_WORK ORDER_. In the listing below, locate the line containing "intros id' Hne" and the line containing "(so_needs _ _ Hs)].". Output both of them and every line between, exactly as written, and nothing more.

------ PROVIDED RECORDS

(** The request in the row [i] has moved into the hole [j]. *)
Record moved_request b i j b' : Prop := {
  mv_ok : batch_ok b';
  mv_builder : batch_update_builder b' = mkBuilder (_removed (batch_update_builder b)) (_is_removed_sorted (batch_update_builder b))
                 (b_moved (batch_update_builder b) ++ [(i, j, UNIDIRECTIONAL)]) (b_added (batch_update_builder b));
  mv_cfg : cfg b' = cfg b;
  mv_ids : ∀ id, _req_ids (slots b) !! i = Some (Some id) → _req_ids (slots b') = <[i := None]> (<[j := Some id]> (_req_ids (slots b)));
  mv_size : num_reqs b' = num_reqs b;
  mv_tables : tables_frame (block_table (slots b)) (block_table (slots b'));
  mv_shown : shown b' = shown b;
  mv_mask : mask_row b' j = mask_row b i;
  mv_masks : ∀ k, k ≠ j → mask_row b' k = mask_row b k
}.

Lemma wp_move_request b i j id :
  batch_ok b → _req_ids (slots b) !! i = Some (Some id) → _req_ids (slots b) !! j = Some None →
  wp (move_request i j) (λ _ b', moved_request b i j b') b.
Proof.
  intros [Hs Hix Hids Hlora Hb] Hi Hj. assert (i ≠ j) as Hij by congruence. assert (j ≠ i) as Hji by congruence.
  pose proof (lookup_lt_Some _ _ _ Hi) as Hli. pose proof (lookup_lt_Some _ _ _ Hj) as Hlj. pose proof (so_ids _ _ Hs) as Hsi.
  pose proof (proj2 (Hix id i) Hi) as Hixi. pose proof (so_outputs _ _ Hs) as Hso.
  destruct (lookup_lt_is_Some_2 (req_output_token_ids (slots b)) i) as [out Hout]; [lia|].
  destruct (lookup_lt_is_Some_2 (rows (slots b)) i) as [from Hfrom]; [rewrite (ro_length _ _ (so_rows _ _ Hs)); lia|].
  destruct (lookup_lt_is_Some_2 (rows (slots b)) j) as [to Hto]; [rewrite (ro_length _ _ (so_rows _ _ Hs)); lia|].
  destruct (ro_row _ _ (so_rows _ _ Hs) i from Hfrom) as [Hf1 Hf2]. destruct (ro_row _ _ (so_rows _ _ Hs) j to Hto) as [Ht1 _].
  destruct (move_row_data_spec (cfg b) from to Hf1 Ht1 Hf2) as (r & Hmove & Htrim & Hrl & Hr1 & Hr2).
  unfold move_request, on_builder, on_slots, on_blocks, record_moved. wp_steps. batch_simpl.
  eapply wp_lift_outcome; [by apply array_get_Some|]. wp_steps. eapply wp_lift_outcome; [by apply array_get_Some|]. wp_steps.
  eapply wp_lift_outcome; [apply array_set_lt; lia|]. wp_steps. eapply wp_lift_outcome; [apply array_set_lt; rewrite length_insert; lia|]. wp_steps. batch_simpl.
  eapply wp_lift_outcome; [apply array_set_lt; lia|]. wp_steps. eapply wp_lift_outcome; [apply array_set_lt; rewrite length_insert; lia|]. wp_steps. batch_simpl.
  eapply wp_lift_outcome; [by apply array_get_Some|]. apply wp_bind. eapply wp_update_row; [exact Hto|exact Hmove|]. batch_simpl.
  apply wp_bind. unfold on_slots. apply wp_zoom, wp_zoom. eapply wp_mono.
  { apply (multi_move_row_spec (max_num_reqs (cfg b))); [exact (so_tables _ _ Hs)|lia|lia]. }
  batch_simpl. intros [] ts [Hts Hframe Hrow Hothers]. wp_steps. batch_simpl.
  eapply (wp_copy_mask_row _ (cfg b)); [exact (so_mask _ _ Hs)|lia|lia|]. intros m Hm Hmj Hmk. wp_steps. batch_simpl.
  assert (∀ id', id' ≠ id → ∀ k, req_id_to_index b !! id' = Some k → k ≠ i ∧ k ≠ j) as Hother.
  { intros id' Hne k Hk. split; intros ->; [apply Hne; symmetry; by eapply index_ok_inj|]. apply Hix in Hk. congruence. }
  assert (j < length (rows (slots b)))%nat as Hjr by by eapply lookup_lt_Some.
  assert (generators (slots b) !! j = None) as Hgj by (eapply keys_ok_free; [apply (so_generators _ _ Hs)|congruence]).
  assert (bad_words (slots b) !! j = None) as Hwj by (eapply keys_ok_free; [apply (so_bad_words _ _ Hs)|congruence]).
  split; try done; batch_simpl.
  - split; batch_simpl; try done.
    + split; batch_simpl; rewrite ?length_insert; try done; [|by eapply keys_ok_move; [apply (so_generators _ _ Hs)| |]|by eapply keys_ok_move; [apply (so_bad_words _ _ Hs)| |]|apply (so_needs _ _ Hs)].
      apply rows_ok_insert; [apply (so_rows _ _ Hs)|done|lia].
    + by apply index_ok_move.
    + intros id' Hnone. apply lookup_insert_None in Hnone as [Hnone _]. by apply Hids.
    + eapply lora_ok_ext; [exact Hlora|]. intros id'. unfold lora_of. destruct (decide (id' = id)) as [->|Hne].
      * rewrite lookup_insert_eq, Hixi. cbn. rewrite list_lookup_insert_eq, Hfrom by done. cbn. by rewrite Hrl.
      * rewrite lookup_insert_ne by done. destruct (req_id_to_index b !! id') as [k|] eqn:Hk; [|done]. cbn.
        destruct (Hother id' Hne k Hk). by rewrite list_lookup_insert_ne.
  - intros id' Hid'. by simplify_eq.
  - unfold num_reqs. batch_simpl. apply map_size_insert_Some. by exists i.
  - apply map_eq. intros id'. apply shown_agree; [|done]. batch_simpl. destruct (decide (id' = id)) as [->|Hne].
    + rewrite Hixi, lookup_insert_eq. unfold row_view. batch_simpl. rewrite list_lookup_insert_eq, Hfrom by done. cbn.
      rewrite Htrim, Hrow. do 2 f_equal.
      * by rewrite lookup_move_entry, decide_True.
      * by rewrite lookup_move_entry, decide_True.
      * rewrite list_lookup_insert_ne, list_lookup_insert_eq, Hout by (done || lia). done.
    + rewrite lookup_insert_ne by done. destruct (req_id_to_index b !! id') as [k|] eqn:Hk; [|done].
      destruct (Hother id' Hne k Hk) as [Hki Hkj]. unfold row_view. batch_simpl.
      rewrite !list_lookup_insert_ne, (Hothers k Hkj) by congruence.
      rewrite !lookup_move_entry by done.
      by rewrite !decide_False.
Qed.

------------

_RESPONSE FOR THIS EXERCISE_.
  { intros id' Hne k Hk. split; intros ->; [apply Hne; symmetry; by eapply index_ok_inj|]. apply Hix in Hk. congruence. }
  assert (j < length (rows (slots b)))%nat as Hjr by by eapply lookup_lt_Some.
  assert (generators (slots b) !! j = None) as Hgj by (eapply keys_ok_free; [apply (so_generators _ _ Hs)|congruence]).
  assert (bad_words (slots b) !! j = None) as Hwj by (eapply keys_ok_free; [apply (so_bad_words _ _ Hs)|congruence]).
  split; try done; batch_simpl.
  - split; batch_simpl; try done.
    + split; batch_simpl; rewrite ?length_insert; try done; [|by eapply keys_ok_move; [apply (so_generators _ _ Hs)| |]|by eapply keys_ok_move; [apply (so_bad_words _ _ Hs)| |]|apply (so_needs _ _ Hs)].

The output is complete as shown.